(** C5: on a 3x3 white inventory texture with every dither equal to +5, the
    value handed to [putpixel] for the centre pixel is 260 on each colour
    channel: the radial shading clamps below 0 only. *)
Theorem inventory_channel_overflow :
  match create_ui_texture raster_ref "out" "slot" 3 3 (255, 255, 255) "inventory"
          (const_world 10) with
  | Ok _ w' => nth_error (w_trace w') 4 = Some (EvPil (PutPixel 1 1 (Ink4 260 260 260 255)))
  | Raise _ _ => False
  end.
Proof. vm_compute. reflexivity. Qed.

(** ** The style dispatch *)





(** ** The gradient *)

Import FloatMag.

Ltac fmag_lit := unfold fmag; vm_compute; intro; discriminate.

Lemma fmag_zero k : fmag k PrimFloat.zero.
Proof. exact I. Qed.
Lemma fmag_one : fmag 1 1%float.
Proof. fmag_lit. Qed.

Lemma py_float_small z : Z.abs z < 2 ^ 63 -> py_float z = inr (float_of_small z).
Proof.
  intros Hz. unfold py_float.
  change (2 ^ 63) with 9223372036854775808 in Hz.
  destruct (Z.ltb_spec (Z.abs z) 9223372036854775808); [reflexivity|lia].
Qed.

Lemma fmag_chan8 c : chan8 c -> fmag 8 (float_of_small c).
Proof.
  intros [H0 H255]. eapply fmag_weaken; [apply fmag_float_of_small; lia|].
  apply Zdigits2_lt; lia.
Qed.

(** The ratio [i / n] of an index of [range(n)]. *)
Lemma gradient_ratio_mag i n :
  0 <= i < n -> n < 2 ^ 53 -> exists ratio, py_truediv i n = inr ratio /\ fmag 2 ratio.
Proof.
  intros Hi Hn. unfold py_truediv.
  destruct (Z.eqb_spec n 0); [lia|].
  destruct (Z.eqb_spec i 0) as [->|Hi0].
  - destruct (Z.ltb_spec n 0); [lia|]. eexists. split; [reflexivity|exact I].
  - replace ((Z.abs i <=? 9007199254740992) && (Z.abs n <=? 9007199254740992)) with true
      by (symmetry; apply andb_true_iff; change (2 ^ 53) with 9007199254740992 in Hn;
          split; apply Z.leb_le; lia).
    eexists. split; [reflexivity|].
    destruct (Prim2SF_float_of_small n ltac:(lia)) as (m & e & Hn1 & Hn2 & _).
    eapply fmag_weaken.
    + eapply (fmag_div (Zdigits2 i) (Zdigits2 n)); [apply fmag_float_of_small; lia|exact Hn1|lia|].
      pose proof (Zdigits2_mono i n ltac:(lia)).
      assert (Zdigits2 n <= 53) by (apply Zdigits2_lt; lia).
      assert (1 <= Zdigits2 i) by (rewrite Zdigits2_log2 by lia; pose proof (Z.log2_nonneg i); lia).
      lia.
    + pose proof (Zdigits2_mono i n ltac:(lia)). lia.
Qed.

Lemma gradient_channel_defined c1 c2 ratio :
  chan8 c1 -> chan8 c2 -> fmag 2 ratio -> exists v, gradient_channel c1 c2 ratio = inr v.
Proof.
  intros H1 H2 Hr. unfold gradient_channel.
  rewrite !py_float_small by (unfold chan8 in *; lia). cbn [ebind].
  eapply py_int_defined.
  eapply fmag_add;
    [eapply fmag_mul;
       [apply fmag_chan8, H1|eapply fmag_sub; [apply fmag_one|exact Hr|lia]|lia]
    |eapply fmag_mul; [apply fmag_chan8, H2|exact Hr|lia]|lia].
Qed.

Lemma gradient_color_defined n c1 c2 i :
  color8 c1 -> color8 c2 -> 0 <= i < n -> n < 2 ^ 53 ->
  exists c, gradient_color n c1 c2 i = inr c.
Proof.
  destruct c1 as [[r1 g1] b1], c2 as [[r2 g2] b2].
  intros (Hr1 & Hg1 & Hb1) (Hr2 & Hg2 & Hb2) Hi Hn. unfold gradient_color.
  destruct (gradient_ratio_mag i n Hi Hn) as (ratio & -> & Hmag). cbn [ebind].
  destruct (gradient_channel_defined r1 r2 ratio Hr1 Hr2 Hmag) as (r & ->).
  destruct (gradient_channel_defined g1 g2 ratio Hg1 Hg2 Hmag) as (g & ->).
  destruct (gradient_channel_defined b1 b2 ratio Hb1 Hb2 Hmag) as (b & ->).
  cbn [ebind eret]. eauto.
Qed.

(** ** Order of binary64 values

    Comparisons of finite floats in canonical form agree with the order of
    their values; scaled by 2^1074 every finite value is an integer. *)

Lemma canonical_facts m e :
  bounded prec emax m e = true ->
  -1074 <= e /\ Z.pos m < 2 ^ 53 /\ (-1074 < e -> 2 ^ 52 <= Z.pos m).
Proof.
  unfold bounded, canonical_mantissa. intros H. apply andb_prop in H. destruct H as [H _].
  apply Z.eqb_eq in H. unfold fexp, SpecFloat.emin, prec, emax in H.
  rewrite Zpos_digits2 in H.
  pose proof (Zdigits2_upper (Z.pos m) ltac:(lia)) as Hu.
  pose proof (Zdigits2_lower (Z.pos m) ltac:(lia)) as Hl.
  pose proof (Zdigits2_nonneg (Z.pos m)) as Hn.
  split; [lia|]. split.
  - eapply Z.lt_le_trans; [exact Hu|]. apply Z.pow_le_mono_r; lia.
  - intros He. replace (Zdigits2 (Z.pos m)) with 53 in Hl by lia. exact Hl.
Qed.

Lemma canonical_compare m1 e1 m2 e2 :
  bounded prec emax m1 e1 = true -> bounded prec emax m2 e2 = true ->
  match Z.compare e1 e2 with
  | Lt => Lt
  | Gt => Gt
  | Eq => Pos.compare_cont Eq m1 m2
  end = Z.compare (Z.pos m1 * 2 ^ (e1 + 1074)) (Z.pos m2 * 2 ^ (e2 + 1074)).
Proof.
  intros H1 H2.
  destruct (canonical_facts m1 e1 H1) as (Ha1 & Hb1 & Hc1).
  destruct (canonical_facts m2 e2 H2) as (Ha2 & Hb2 & Hc2).
  assert (Hlt : forall ma ea mb eb, -1074 <= ea -> ea < eb -> Z.pos ma < 2 ^ 53 ->
            2 ^ 52 <= Z.pos mb -> Z.pos ma * 2 ^ (ea + 1074) < Z.pos mb * 2 ^ (eb + 1074)).
  { intros ma ea mb eb Hea Hlt Hma Hmb.
    assert (0 < 2 ^ (ea + 1074)) by (apply Z.pow_pos_nonneg; lia).
    assert (2 ^ (eb + 1074) = 2 ^ (ea + 1074) * 2 ^ (eb - ea)) as ->
      by (rewrite <- Z.pow_add_r by lia; f_equal; lia).
    assert (2 ^ 1 <= 2 ^ (eb - ea)) by (apply Z.pow_le_mono_r; lia).
    change (2 ^ 1) with 2 in *. change (2 ^ 53) with (2 * 2 ^ 52) in Hma.
    assert (HT : 0 < 2 ^ 52) by (apply Z.pow_pos_nonneg; lia).
    clear Hc1 Hc2 Hb1 Hb2.
    remember (2 ^ 52) as T eqn:ET. clear ET.
    remember (2 ^ (ea + 1074)) as P eqn:EP. clear EP.
    remember (2 ^ (eb - ea)) as R eqn:ER. clear ER.
    assert (Z.pos ma * P < 2 * T * P) by nia.
    assert (2 * T * P <= Z.pos mb * P * 2) by nia.
    assert (Z.pos mb * P * 2 <= Z.pos mb * (P * R)) by nia.
    lia. }
  destruct (Z.compare_spec e1 e2) as [->|Hl|Hg].
  - rewrite Pos.compare_cont_spec. cbn [Pos.switch_Eq].
    assert (0 < 2 ^ (e2 + 1074)) by (apply Z.pow_pos_nonneg; lia).
    change (Pos.compare m1 m2) with (Z.compare (Z.pos m1) (Z.pos m2)).
    destruct (Z.compare_spec (Z.pos m1) (Z.pos m2)) as [E|E|E]; symmetry.
    + rewrite E. apply Z.compare_refl.
    + apply Z.compare_lt_iff. nia.
    + apply Z.compare_gt_iff. nia.
  - symmetry. apply Z.compare_lt_iff. apply Hlt; auto; lia.
  - symmetry. apply Z.compare_gt_iff. apply Hlt; auto; lia.
Qed.

(** The float of a small positive integer, scaled. *)
Lemma float_of_small_scaled z :
  0 < z < 2 ^ 53 ->
  exists m e, Prim2SF (float_of_small z) = S754_finite false m e /\
              bounded prec emax m e = true /\
              Z.pos m * 2 ^ (e + 1074) = z * 2 ^ 1074.
Proof.
  intros Hz. destruct (Prim2SF_float_of_small z ltac:(lia)) as (m & e & H1 & H2 & H3 & H4).
  replace (z <? 0) with false in H1 by (symmetry; apply Z.ltb_ge; lia).
  exists m, e. split; [exact H1|]. split.
  - pose proof (Prim2SF_valid (float_of_small z)) as Hv. rewrite H1 in Hv. exact Hv.
  - assert (Hd : 1 <= Zdigits2 z <= 53).
    { split; [rewrite Zdigits2_log2 by lia; pose proof (Z.log2_nonneg z); lia|].
      apply Zdigits2_lt; lia. }
    rewrite H3, Z.abs_eq by lia. rewrite <- Z.mul_assoc, <- Z.pow_add_r by lia.
    f_equal. f_equal. lia.
Qed.

(** A float between two small integers converts to an integer between
    them. *)
Lemma py_int_between a b s :
  0 <= a -> a < b -> b < 2 ^ 53 ->
  PrimFloat.leb (float_of_small a) s = true ->
  PrimFloat.ltb s (float_of_small b) = true ->
  exists v, py_int s = inr v /\ a <= v < b.
Proof.
  intros Ha Hab Hb. rewrite FloatAxioms.leb_spec, FloatAxioms.ltb_spec.
  destruct (float_of_small_scaled b ltac:(lia)) as (mb & eb & HB & HBv & HBs).
  rewrite HB. unfold py_int.
  pose proof (Prim2SF_valid s) as Hv.
  assert (HP : 0 < 2 ^ 1074) by (apply Z.pow_pos_nonneg; lia).
  assert (HA : a = 0 /\ Prim2SF (float_of_small a) = S754_zero false \/
               exists ma ea, Prim2SF (float_of_small a) = S754_finite false ma ea /\
                             bounded prec emax ma ea = true /\
                             Z.pos ma * 2 ^ (ea + 1074) = a * 2 ^ 1074).
  { destruct (Z.eq_dec a 0) as [->|Hne]; [left; split; reflexivity|].
    right. apply float_of_small_scaled. lia. }
  destruct (Prim2SF s) as [sx|sx| |sx mx ex].
  - (* zero *)
    intros Hle _. exists 0. split; [reflexivity|].
    destruct HA as [[-> _]|(ma & ea & HA & _)]; [lia|].
    rewrite HA in Hle. cbn in Hle. discriminate.
  - (* infinity *)
    intros Hle Hlt. destruct sx; cbn in Hlt; [|discriminate].
    destruct HA as [[_ HA]|(ma & ea & HA & _)]; rewrite HA in Hle; cbn in Hle; discriminate.
  - intros _ Hlt. cbn in Hlt. discriminate.
  - (* finite *)
    cbn [valid_binary] in Hv. destruct (canonical_facts mx ex Hv) as (Hex & _ & _).
    intros Hle Hlt.
    assert (Hsx : sx = false).
    { destruct sx; [|reflexivity].
      destruct HA as [[_ HA]|(ma & ea & HA & _)]; rewrite HA in Hle; cbn in Hle; discriminate. }
    subst sx.
    assert (Hup : Z.pos mx * 2 ^ (ex + 1074) < b * 2 ^ 1074).
    { unfold SFltb, SFcompare in Hlt. rewrite (canonical_compare mx ex mb eb Hv HBv) in Hlt.
      rewrite <- HBs. unfold Z.lt.
      destruct (Z.compare (Z.pos mx * 2 ^ (ex + 1074)) (Z.pos mb * 2 ^ (eb + 1074)));
        [discriminate Hlt|reflexivity|discriminate Hlt]. }
    assert (Hlo : a * 2 ^ 1074 <= Z.pos mx * 2 ^ (ex + 1074)).
    { destruct HA as [[-> _]|(ma & ea & HA & HAv & HAs)].
      - assert (0 < 2 ^ (ex + 1074)) by (apply Z.pow_pos_nonneg; lia). nia.
      - rewrite HA in Hle. unfold SFleb, SFcompare in Hle.
        rewrite (canonical_compare ma ea mx ex HAv Hv) in Hle.
        rewrite <- HAs. unfold Z.le.
        destruct (Z.compare (Z.pos ma * 2 ^ (ea + 1074)) (Z.pos mx * 2 ^ (ex + 1074)));
          [discriminate|discriminate|discriminate Hle]. }
    eexists. split; [reflexivity|].
    destruct (Z.leb_spec 0 ex) as [Hpos|Hneg].
    + rewrite Z.shiftl_mul_pow2 by lia.
      rewrite Z.pow_add_r, Z.mul_assoc in Hup, Hlo by lia. nia.
    + rewrite Z.shiftr_div_pow2 by lia.
      assert (HD : 0 < 2 ^ (- ex)) by (apply Z.pow_pos_nonneg; lia).
      assert (HQ : 0 < 2 ^ (ex + 1074)) by (apply Z.pow_pos_nonneg; lia).
      assert (HE : 2 ^ 1074 = 2 ^ (- ex) * 2 ^ (ex + 1074))
        by (rewrite <- Z.pow_add_r by lia; f_equal; lia).
      rewrite HE in Hup, Hlo. split.
      * apply Z.div_le_lower_bound; [lia|]. nia.
      * apply Z.div_lt_upper_bound; [lia|]. nia.
Qed.

Lemma all_chan_pairs_spec test :
  all_chan_pairs test = true ->
  forall a b, chan8 a -> chan8 b -> test a (float_of_small a) b (float_of_small b) = true.
Proof.
  unfold all_chan_pairs. intros H a b Ha Hb.
  assert (Hin : forall c, chan8 c -> In (c, float_of_small c) chan_floats).
  { intros c Hc. unfold chan_floats. apply in_map_iff. exists c.
    split; [reflexivity|]. apply in_range. unfold chan8 in Hc. lia. }
  rewrite forallb_forall in H. specialize (H _ (Hin a Ha)).
  rewrite forallb_forall in H. exact (H _ (Hin b Hb)).
Qed.

Lemma gradient_channel_mix a b ratio :
  chan8 a -> chan8 b ->
  gradient_channel a b ratio
  = py_int (gradient_mix (float_of_small a) (float_of_small b) ratio).
Proof.
  intros Ha Hb. unfold gradient_channel.
  rewrite !py_float_small by (unfold chan8 in *; lia). reflexivity.
Qed.

Lemma first_index_all : all_chan_pairs first_index_test = true.
Proof. vm_compute. reflexivity. Qed.
Lemma noteEach_only ok rotated :
  (forall k, ok (EvOutput (Note k)) = true) -> only ok (noteEach rotated).
Proof.
  intros H. induction rotated as [|k rest IH]; cbn [noteEach];
    [apply only_ret|].
  apply only_bind; [apply only_emit, H|]. intros _. apply IH.
Qed.

Lemma finish_only ok a selected rotated :
  (forall k, ok (EvDeleteAccessKey k) = true) ->
  (forall n b, ok (EvOutput (SpinnerStop n b)) = true) ->
  (forall k, ok (EvOutput (Note k)) = true) ->
  ok (EvOutput OutroComplete) = true ->
  only ok (finish h a selected rotated).
Proof.
  intros Hd Hs Hn Ho. unfold finish, say.
  apply only_bind; [apply only_emit, Hs|]. intros _.
  apply only_bind; [apply deleteEach_only, Hd|]. intros del.
  apply only_bind; [apply only_await|]. intros _.
  apply only_bind; [|intros _; apply only_emit, Ho].
  destruct (argOutput a); [|apply only_ret].
  apply noteEach_only, Hn.
Qed.

(** *** Deletion comes last *)


Lemma phased_second {A} (m : M A) :
  only (fun e => negb (createsOrWrites e)) m -> phased m.
Proof. intros H w. destruct (H w) as (y & T & O). exists [], y. auto. Qed.

Lemma phased_bind {A B} (m : M A) (k : A -> M B) :
  only (fun e => negb (isDelete e)) m -> (forall a, phased (k a)) ->
  phased (bind m k).
Proof.
  intros Hm Hk w. destruct (Hm w) as (x1 & T1 & O1). unfold bind.
  destruct (m w) as [[a| | |] w1]; cbn [snd] in *;
    try (exists x1, []; rewrite app_nil_r; auto; fail).
  destruct (Hk a w1) as (x & y & T & Ox & Oy). exists (x1 ++ x), y.
  rewrite T, T1, forallb_app, O1, Ox, <- !app_assoc. auto.
Qed.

+ + + + +

TASK ITEM: For this exercise, repeat exactly the lines of the data above from the one with "fmag_float_of_small; lia|exact Hn1|lia|]." down to the one with "assert (Zdigits2 n", both end lines included.

SOLUTION BELOW:
    + eapply (fmag_div (Zdigits2 i) (Zdigits2 n)); [apply fmag_float_of_small; lia|exact Hn1|lia|].
      pose proof (Zdigits2_mono i n ltac:(lia)).
      assert (Zdigits2 n <= 53) by (apply Zdigits2_lt; lia).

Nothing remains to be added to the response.